Isoelectric Point and Zwitterions
MCAT trap: Uses the wrong pair of pKa values when calculating pI for acidic or basic amino acids. The pI is the average of the two pKa values that flank the neutral zwitterion form; for acidic amino acids this is the alpha-carboxyl and side-chain carboxyl pKas, and for basic amino acids it is the alpha-amino and side-chain amino pKas.
The isoelectric point (pI) is one of those concepts the MCAT hits from multiple directions: pure definition recall, arithmetic calculation of pI from pKa tables, passage-based prediction of charge states at physiological or experimental pH, and interpretation of electrophoresis results. The key trap the exam relies on: students treat pI calculation as a one-size-fits-all average of any two pKa values, which breaks immediately for acidic and basic amino acids. pI is the pH at which an amino acid carries zero net charge — existing as a zwitterion with a positive ammonium group and a negative carboxylate group that cancel out.

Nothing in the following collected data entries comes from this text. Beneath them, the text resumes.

(** * RealSenseImpl: triple-buffered camera pipeline and feature switches

    A shallow embedding of
    [Plugins/RealSensePlugin/Source/RealSensePlugin/Private/RealSenseImpl.cpp].

    The class [RealSenseImpl] becomes a record of its data members; every
    member function becomes a computation in a small state-and-fault monad
    over that record paired with a log of what was asked of the RealSense SDK.
    Values that come back from the SDK (status codes, the camera sample, the
    scan preview, face data) are explicit arguments of the functions that
    receive them.

    How the code is read:
    - a raw pointer to an SDK object is null, live or released; a member
      access through a null or released pointer is a fault, which ends the
      run;
    - [session] and [senseManager] are taken to have been created.  The
      constructor only logs a null [senseManager] and carries on, and the
      member functions go through it without a check; the handle is followed
      where the constructor and the destructor are modelled, and the
      statements about the resolution setters, [EnableRealSenseFeatures] and
      [StopCamera] are about calls that return;
    - [Enable3DScan], [EnableFace] and the [Query...]/[Create...] calls that
      follow them give a usable object, and so does [QuerySample] after an
      [AcquireFrame] that gave a frame;
    - an image buffer is followed by its [size()] only.  Sizes are integers
      without a bound, where the code multiplies 32-bit [int]s and hands the
      product to [std::vector::resize]; the two agree while the dimensions are
      not negative and the product fits an [int], which the statements that
      depend on a size ask for ([in_range], [resize_request]);
    - the consumer and the camera thread are interleaved at the grain of
      whole member functions and whole passes of the camera loop.  The loop
      writes numbers only into the background frame, and both exchanges of
      frames happen under [midFrameMutex].  The resizes of the resolution
      setters and of [UpdateScan3DImageSize], and the three numbers zeroed at
      the start of [CameraThread], are written without the mutex: statements
      over runs that depend on them keep the other thread away, and
      [UpdateScan3DImageSize_with_acquire] follows one such overlap. *)

From Stdlib Require Import ZArith List Ascii String Bool Lia SpecFloat Sorted.
Import ListNotations.
Local Open Scope Z_scope.

(** ** Data model *)

(** [pxcStatus]: [PXC_STATUS_NO_ERROR] is zero, errors are negative and
    warnings positive. *)
Definition pxcStatus := Z.
Definition PXC_STATUS_NO_ERROR : pxcStatus := 0.

Inductive RealSenseFeature := CAMERA_STREAMING | SCAN_3D | HEAD_TRACKING.

Definition RealSenseFeature_eqb (f g : RealSenseFeature) : bool :=
  match f, g with
  | CAMERA_STREAMING, CAMERA_STREAMING => true
  | SCAN_3D, SCAN_3D => true
  | HEAD_TRACKING, HEAD_TRACKING => true
  | _, _ => false
  end.

(** Modelled from the spec: the enumerators' values live in a header that is
    not among the sources.  The spec calls the feature set "a bit-flag-style
    set over {CAMERA_STREAMING, SCAN_3D, HEAD_TRACKING}", and the code tests
    membership with [featureSet & feature]: each feature is one bit of its
    own. *)
Definition feature_bit (f : RealSenseFeature) : Z :=
  match f with
  | CAMERA_STREAMING => 1
  | SCAN_3D => 2
  | HEAD_TRACKING => 4
  end.

(** [PXC3DScan::FileFormat]. *)
Inductive FileFormat := OBJ | PLY | STL.

(** 32-bit floats are only stored and handed on by the camera thread, never
    computed with; they are kept as IEEE values. *)
Definition float := spec_float.
Record FVector := { X : float; Y : float; Z_ : float }.
Record FRotator := { Pitch : float; Yaw : float; Roll : float }.
Definition zero_float : float := S754_zero false.

(** [FStreamResolution] and [PXCImage::ImageInfo]: only the dimensions take
    part in the buffer arithmetic; frame rate and pixel format go straight to
    the SDK. *)
Record FStreamResolution := { width : Z; height : Z }.
Record ImageInfo := { info_width : Z; info_height : Z }.

(** The image buffers are [std::vector]s.  Their pixels are produced by the
    SDK and by the copy helpers; what this file follows is [size()], the
    number of elements the vector holds. *)
Record vector := { size : Z }.
Definition resize (n : Z) (v : vector) : vector := {| size := n |}.
Definition clear (v : vector) : vector := {| size := 0 |}.

Record RealSenseDataFrame := {
  number : Z;              (* uint64 *)
  colorImage : vector;
  depthImage : vector;
  scanImage : vector;
  headCount : Z;
  headPosition : FVector;
  headRotation : FRotator
}.

(** Objects owned by the SDK, and the raw pointers the class keeps to them.
    [Release()] ends the life of the object but leaves the pointer as it
    was, which is what [released] records. *)
Inductive SdkObject :=
| Scan3DModule
| FaceModule
| FaceConfiguration (n : nat)
| FaceOutput (n : nat).

Inductive handle :=
| nullptr
| live (o : SdkObject)
| released (o : SdkObject).

Definition non_null (h : handle) : bool :=
  match h with nullptr => false | _ => true end.

Record RealSenseImpl := {
  p3DScan : handle;
  pFace : handle;
  faceConfig : handle;
  faceData : handle;
  RealSenseFeatureSet : Z;            (* uint32 *)
  colorStreamingEnabled : bool;
  depthStreamingEnabled : bool;
  scan3DEnabled : bool;
  faceEnabled : bool;
  cameraThreadRunning : bool;
  fgFrame : RealSenseDataFrame;
  midFrame : RealSenseDataFrame;
  bgFrame : RealSenseDataFrame;
  colorResolution : FStreamResolution;
  depthResolution : FStreamResolution;
  scan3DResolution : FStreamResolution;
  scan3DFileFormat : FileFormat;
  scan3DFilename : string;
  scanStarted : bool;
  scanStopped : bool;
  reconstructEnabled : bool;
  scanCompleted : bool;
  scan3DImageSizeChanged : bool;
  status : pxcStatus;
  currentFrame : Z                    (* uint64, local to CameraThread *)
}.

(** Field updates. *)
Definition set_number (v : Z) (r : RealSenseDataFrame) : RealSenseDataFrame :=
  {| number := v; colorImage := colorImage r; depthImage := depthImage r;
     scanImage := scanImage r; headCount := headCount r; headPosition :=
     headPosition r; headRotation := headRotation r |}.
Definition set_colorImage (v : vector) (r : RealSenseDataFrame) : RealSenseDataFrame :=
  {| number := number r; colorImage := v; depthImage := depthImage r;
     scanImage := scanImage r; headCount := headCount r; headPosition :=
     headPosition r; headRotation := headRotation r |}.
Definition set_depthImage (v : vector) (r : RealSenseDataFrame) : RealSenseDataFrame :=
  {| number := number r; colorImage := colorImage r; depthImage := v;
     scanImage := scanImage r; headCount := headCount r; headPosition :=
     headPosition r; headRotation := headRotation r |}.
Definition set_scanImage (v : vector) (r : RealSenseDataFrame) : RealSenseDataFrame :=
  {| number := number r; colorImage := colorImage r; depthImage :=
     depthImage r; scanImage := v; headCount := headCount r; headPosition :=
     headPosition r; headRotation := headRotation r |}.
Definition set_headCount (v : Z) (r : RealSenseDataFrame) : RealSenseDataFrame :=
  {| number := number r; colorImage := colorImage r; depthImage :=
     depthImage r; scanImage := scanImage r; headCount := v; headPosition :=
     headPosition r; headRotation := headRotation r |}.
Definition set_headPosition (v : FVector) (r : RealSenseDataFrame) : RealSenseDataFrame :=
  {| number := number r; colorImage := colorImage r; depthImage :=
     depthImage r; scanImage := scanImage r; headCount := headCount r;
     headPosition := v; headRotation := headRotation r |}.
Definition set_headRotation (v : FRotator) (r : RealSenseDataFrame) : RealSenseDataFrame :=
  {| number := number r; colorImage := colorImage r; depthImage :=
     depthImage r; scanImage := scanImage r; headCount := headCount r;
     headPosition := headPosition r; headRotation := v |}.
(** Once [initialize] has run, the registry holds the two commands. *)
Lemma registry_run_initialized (cs : list call) (st : Plugin.t * store) :
  registry st = both_commands → registry (run cs st) = both_commands.
Proof.
  revert st. induction cs as [|c cs IH]; intros st Hst; [done|].
  simpl. apply IH. destruct c.
  - apply registry_initialize.
  - by rewrite step_get_info.
  - by rewrite registry_get_commands.
Qed.

Lemma registry_run_with_initialize (cs : list call) (st : Plugin.t * store) :
  Initialize ∈ cs → registry (run cs st) = both_commands.
Proof.
  intros (cs1 & cs2 & ->)%list_elem_of_split.
  rewrite run_app. change (run (Initialize :: cs2) ?s)
    with (run cs2 (step Initialize s)).
  apply registry_run_initialized, registry_initialize.
Qed.

Lemma dom_both_commands : dom both_commands = ({[ "greet"; "count" ]} : gset string).
Proof.
  unfold both_commands. rewrite dom_insert_L, dom_singleton_L. set_solver.
Qed.

(** C6: a new plugin hands out an empty mapping until [initialize] is
    called; from then on the mapping it hands out has exactly the keys
    "greet" and "count", bound to a greet command and a count command. *)
Theorem get_commands_before_and_after_initialize (h0 : store) (cs : list call) :
  let st := run cs (Plugin.__init__ h0) in
  (Initialize ∉ cs → handed_out st = ∅) ∧
  (Initialize ∈ cs →
   dom (handed_out st) = {[ "greet"; "count" ]} ∧
   handed_out st !! "greet" = Some GreetCommand.__init__ ∧
   handed_out st !! "count" = Some CountCommand.__init__ ∧
   class_of GreetCommand.__init__ = GreetCommandClass ∧
   class_of CountCommand.__init__ = CountCommandClass).
Proof.
  intros st. subst st. rewrite handed_out_registry. split.
  - intros Hcs. rewrite registry_run_without_initialize by done.
    apply registry_new.
  - intros Hcs. rewrite registry_run_with_initialize by done.
    split; [apply dom_both_commands | done].
Qed.

(** [get_commands()] right after construction, and after [initialize()]. *)
Lemma get_commands_new_then_initialized :
  handed_out (Plugin.__init__ ∅) = ∅ ∧
  dom (handed_out (run [Initialize] (Plugin.__init__ ∅))) = {[ "greet"; "count" ]} ∧
  handed_out (run [Initialize] (Plugin.__init__ ∅)) !! "greet"
  = Some GreetCommand.__init__ ∧
  handed_out (run [Initialize] (Plugin.__init__ ∅)) !! "count"
  = Some CountCommand.__init__.
Proof.
  split.
  - exact (proj1 (get_commands_before_and_after_initialize ∅ [])
             (not_elem_of_nil Initialize)).
  - pose proof (proj2 (get_commands_before_and_after_initialize ∅ [Initialize])
                  (list_elem_of_here Initialize [])) as (Hd & Hg & Hc & _).
    exact (conj Hd (conj Hg Hc)).
Defined.

(** C7: the mapping [get_commands] returns is a new dictionary with the
    registry's entries; whatever the caller then does to it (setting,
    deleting, clearing), the registry keeps its entries and the next
    [get_commands] hands out the same entries as before. *)
Theorem get_commands_returns_a_copy
    (self : Plugin.t) (h : store) (ms : list mutation) :
  well_formed (self, h) →
  let r := Plugin.get_commands self h in
  let returned := fst r in
  let h' := mutate_all returned ms (snd (snd r)) in
  returned ≠ Plugin._commands self ∧
  contents (snd (snd r)) returned = registry (self, h) ∧
  fst (snd r) = self ∧
  registry (self, h') = registry (self, h) ∧
  handed_out (self, h') = handed_out (self, h).
Proof.
  intros Hwf r returned h'. destruct self as [l].
  unfold well_formed in Hwf. simpl in Hwf.
  assert (returned ≠ l) as Hne.
  { intros Heq. pose proof (alloc_unused (contents h l) h) as Hf.
    change (fst (alloc (contents h l) h)) with returned in Hf.
    rewrite Heq in Hf. destruct Hwf. congruence. }
  assert (registry ({| Plugin._commands := l |}, h')
          = registry ({| Plugin._commands := l |}, h)) as Hreg.
  { unfold registry, contents. simpl. subst h'.
    rewrite mutate_all_other by done.
    change (snd (snd r)) with (snd (alloc (contents h l) h)).
    by rewrite alloc_keeps. }
  split; [done|]. split; [apply contents_alloc|]. split; [done|].
  split; [done|]. by rewrite !handed_out_registry.
Qed.

(** An initialized plugin whose caller adds an entry under a new name,
    replaces "count", deletes "greet" and then clears the mapping it got. *)
Lemma get_commands_copy_sample :
  let st := run [Initialize] (Plugin.__init__ ∅) in
  let r := Plugin.get_commands (fst st) (snd st) in
  let ms := [SetItem "extra" GreetCommand.__init__;
             SetItem "count" GreetCommand.__init__; DelItem "greet"; Clear] in
  let h' := mutate_all (fst r) ms (snd (snd r)) in
  contents h' (fst r) = ∅ ∧
  registry (fst st, h') = both_commands ∧
  handed_out (fst st, h') = both_commands.
Proof.
  cbv zeta.
  assert (well_formed (fst (run [Initialize] (Plugin.__init__ ∅)),
                       snd (run [Initialize] (Plugin.__init__ ∅))))
    as Hwf by (exists both_commands; reflexivity).
  pose proof (get_commands_returns_a_copy
    (fst (run [Initialize] (Plugin.__init__ ∅)))
    (snd (run [Initialize] (Plugin.__init__ ∅)))
    [SetItem "extra" GreetCommand.__init__;
     SetItem "count" GreetCommand.__init__; DelItem "greet"; Clear]
    Hwf) as H.
  cbv zeta in H. destruct H as (_ & _ & _ & Hreg & Hout).
  split; [reflexivity|]. split.
  - etransitivity; [exact Hreg | reflexivity].
  - etransitivity; [exact Hout | reflexivity].
Defined.

(** Every state a plugin can reach is well formed, so the copy property
    above holds in each of them. *)
Lemma step_well_formed (c : call) (st : Plugin.t * store) :
  well_formed st → well_formed (step c st).
Proof.
  destruct st as [[l] h]. unfold well_formed. simpl. intros Hwf. destruct c.
  - unfold Plugin.initialize, alloc. simpl. rewrite lookup_insert_eq. eauto.
  - done.
  - change (is_Some (snd (alloc (contents h l) h) !! l)).
    by rewrite alloc_keeps.
Qed.

Lemma run_well_formed (h0 : store) (cs : list call) :
  well_formed (run cs (Plugin.__init__ h0)).
Proof.
  assert (well_formed (Plugin.__init__ h0)) as Hinit.
  { unfold well_formed, Plugin.__init__, alloc. simpl.
    rewrite lookup_insert_eq. eauto. }
  revert Hinit. generalize (Plugin.__init__ h0).
  induction cs as [|c cs IH]; intros st Hst; [done|].
  simpl. by apply IH, step_well_formed.
Qed.

(** C8: [get_info] returns the same descriptor in every state, initialized
    or not, and leaves the state as it is. *)
Theorem get_info_is_static (self : Plugin.t) (h : store) :
  let r := Plugin.get_info self h in
  name (fst r) = "example-plugin" ∧
  version (fst r) = "1.0.0" ∧
  author (fst r) = "VoltMind Team" ∧
  commands (fst r) = ["greet"; "count"] ∧
  entry_point (fst r) = "plugin.Plugin" ∧
  snd r = (self, h) ∧
  (∀ self' h', fst (Plugin.get_info self' h') = fst r) ∧
  (∀ cs, run (GetInfo :: cs) (self, h) = run cs (self, h)).
Proof. by repeat split. Qed.

(** A new plugin registers no name while its descriptor declares two. *)
Lemma new_plugin_registers_nothing :
  registered (Plugin.__init__ ∅) = ∅ ∧
  declared (Plugin.__init__ ∅) = {[ "greet"; "count" ]} ∧
  bool_decide (registered (Plugin.__init__ ∅) = declared (Plugin.__init__ ∅))
  = false.
Proof. split; [|split]; by vm_compute. Qed.

(** C9, as the code has it: in every state reached by calls among which
    there is an [initialize], the registered names are the declared ones. *)
Theorem registered_names_match_descriptor
    (h0 : store) (cs1 cs2 : list call) :
  let st := run (cs1 ++ Initialize :: cs2) (Plugin.__init__ h0) in
  registered st = declared st ∧ registered st = {[ "greet"; "count" ]}.
Proof.
  intros st. unfold registered. subst st.
  rewrite registry_run_with_initialize by (apply elem_of_app; right; left).
  rewrite dom_both_commands. split; [|done].
  unfold declared. simpl. set_solver.
Qed.

(** * Further properties of the commands *)

(** ** Decimal numerals are read back by [int()] *)

Lemma digit_value_char (d : N) :
  (d < 10)%N → Builtins.digit_value (pretty_N_char d) = Some (Z.of_N d).
Proof.
  intros Hd.
  assert (d = 0 ∨ d = 1 ∨ d = 2 ∨ d = 3 ∨ d = 4 ∨ d = 5 ∨ d = 6 ∨ d = 7
          ∨ d = 8 ∨ d = 9)%N as Hcases by lia.
  repeat (destruct Hcases as [->|Hcases]; [reflexivity|]).
  by subst d.
Qed.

For a simple amino acid like alanine, pI is the average of the alpha-carboxyl and alpha-amino pKas — straightforward. For aspartate (acidic), the zwitterion is flanked by the alpha-carboxyl pKa (~2.1) and the side-chain carboxyl pKa (~3.9), so you average those two — not the side-chain pKa and the amino pKa. For lysine (basic), you average the two amino group pKas. Students who don't identify which form is the zwitterion first will consistently pick the wrong pair and get the wrong pI.
The other classic trap is inverting the charge-pH relationship. It feels counterintuitive to some students that higher pH means more negative charge, but it's simple acid-base logic: high pH pulls protons off, leaving negative charges behind. If the pH is above pI, the molecule is net negative; below pI, net positive. Get that arrow locked in before test day, because the MCAT will absolutely set up a passage where you need to apply it to a peptide at physiological pH.
Common misconceptions
What the exam tests
- Define isoelectric point as the specific pH at which an amino acid's net charge is exactly zero, existing as a zwitterion.
- Calculate pI by correctly identifying the zwitterion form of an amino acid and averaging the two pKa values that bracket it — being especially careful to use the right pair for acidic and basic amino acids.
- Given a set of pKa values in a passage, predict whether an amino acid or peptide carries a net positive, negative, or zero charge at a specified pH.
- Predict whether an amino acid will migrate toward the anode, cathode, or not at all during electrophoresis based on its charge at the experimental pH relative to its pI.